> [WORK INSTRUCTION]
Report back every line of the entries that contains "sqrt", exactly as written.

> [DATA FOR PROCESSING]
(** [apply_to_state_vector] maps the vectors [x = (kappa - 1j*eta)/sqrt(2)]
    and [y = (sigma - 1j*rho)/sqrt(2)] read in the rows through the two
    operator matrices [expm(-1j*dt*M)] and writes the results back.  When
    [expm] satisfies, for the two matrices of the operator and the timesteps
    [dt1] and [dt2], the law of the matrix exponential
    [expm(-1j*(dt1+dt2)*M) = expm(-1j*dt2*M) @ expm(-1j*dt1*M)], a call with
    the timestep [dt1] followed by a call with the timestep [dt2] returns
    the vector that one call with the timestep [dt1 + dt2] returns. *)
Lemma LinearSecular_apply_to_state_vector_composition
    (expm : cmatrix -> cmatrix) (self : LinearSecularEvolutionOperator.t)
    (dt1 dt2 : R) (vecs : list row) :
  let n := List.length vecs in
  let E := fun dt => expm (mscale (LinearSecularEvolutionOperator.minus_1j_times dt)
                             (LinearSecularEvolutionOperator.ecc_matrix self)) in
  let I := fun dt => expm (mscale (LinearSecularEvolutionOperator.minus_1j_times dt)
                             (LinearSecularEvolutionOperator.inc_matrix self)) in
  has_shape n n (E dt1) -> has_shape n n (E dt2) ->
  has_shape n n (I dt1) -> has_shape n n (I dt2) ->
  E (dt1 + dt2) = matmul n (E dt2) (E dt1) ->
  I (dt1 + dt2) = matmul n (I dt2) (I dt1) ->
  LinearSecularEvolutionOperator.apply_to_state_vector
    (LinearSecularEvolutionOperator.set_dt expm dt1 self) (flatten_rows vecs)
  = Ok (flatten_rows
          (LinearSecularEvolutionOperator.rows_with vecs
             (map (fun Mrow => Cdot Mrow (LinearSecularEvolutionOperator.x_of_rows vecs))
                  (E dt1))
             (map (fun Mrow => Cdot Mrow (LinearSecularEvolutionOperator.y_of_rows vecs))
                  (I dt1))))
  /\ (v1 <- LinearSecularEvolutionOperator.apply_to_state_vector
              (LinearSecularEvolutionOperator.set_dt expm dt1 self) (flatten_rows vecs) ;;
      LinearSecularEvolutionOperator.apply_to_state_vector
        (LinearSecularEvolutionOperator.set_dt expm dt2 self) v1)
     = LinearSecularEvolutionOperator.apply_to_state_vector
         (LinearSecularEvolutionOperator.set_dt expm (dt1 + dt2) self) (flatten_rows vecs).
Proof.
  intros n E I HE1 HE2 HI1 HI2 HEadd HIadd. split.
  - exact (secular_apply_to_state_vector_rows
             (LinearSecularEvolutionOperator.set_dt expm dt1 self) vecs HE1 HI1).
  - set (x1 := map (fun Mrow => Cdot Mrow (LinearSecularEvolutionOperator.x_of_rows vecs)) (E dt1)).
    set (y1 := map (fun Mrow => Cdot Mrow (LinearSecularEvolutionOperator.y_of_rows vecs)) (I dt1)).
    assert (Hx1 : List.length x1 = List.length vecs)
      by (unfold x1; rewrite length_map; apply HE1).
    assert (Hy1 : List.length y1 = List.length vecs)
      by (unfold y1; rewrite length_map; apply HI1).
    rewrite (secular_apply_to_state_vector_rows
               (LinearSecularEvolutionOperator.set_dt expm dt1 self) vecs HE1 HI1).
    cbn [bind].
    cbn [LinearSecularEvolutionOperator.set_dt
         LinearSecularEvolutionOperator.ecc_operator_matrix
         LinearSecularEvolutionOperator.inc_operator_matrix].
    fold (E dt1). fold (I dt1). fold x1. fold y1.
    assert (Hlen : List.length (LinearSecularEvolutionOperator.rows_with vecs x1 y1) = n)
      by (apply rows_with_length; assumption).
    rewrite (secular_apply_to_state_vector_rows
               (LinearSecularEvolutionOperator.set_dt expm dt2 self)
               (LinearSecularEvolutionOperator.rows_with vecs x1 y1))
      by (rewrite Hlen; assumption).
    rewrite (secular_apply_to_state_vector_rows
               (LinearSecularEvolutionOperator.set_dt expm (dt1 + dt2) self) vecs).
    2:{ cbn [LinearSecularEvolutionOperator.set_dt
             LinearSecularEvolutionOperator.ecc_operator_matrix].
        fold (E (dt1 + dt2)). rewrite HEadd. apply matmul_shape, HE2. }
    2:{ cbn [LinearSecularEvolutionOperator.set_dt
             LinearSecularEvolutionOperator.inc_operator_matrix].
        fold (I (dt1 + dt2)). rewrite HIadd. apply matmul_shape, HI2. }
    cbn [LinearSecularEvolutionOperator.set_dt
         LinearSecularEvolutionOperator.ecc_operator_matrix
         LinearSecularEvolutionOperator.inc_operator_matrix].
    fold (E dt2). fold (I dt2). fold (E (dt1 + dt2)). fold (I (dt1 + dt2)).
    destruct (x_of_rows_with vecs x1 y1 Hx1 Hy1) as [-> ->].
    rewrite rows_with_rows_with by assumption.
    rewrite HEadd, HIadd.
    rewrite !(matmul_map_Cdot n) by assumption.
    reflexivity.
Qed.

> [OUTPUT OF THE EXERCISE]
(** [apply_to_state_vector] maps the vectors [x = (kappa - 1j*eta)/sqrt(2)]
    and [y = (sigma - 1j*rho)/sqrt(2)] read in the rows through the two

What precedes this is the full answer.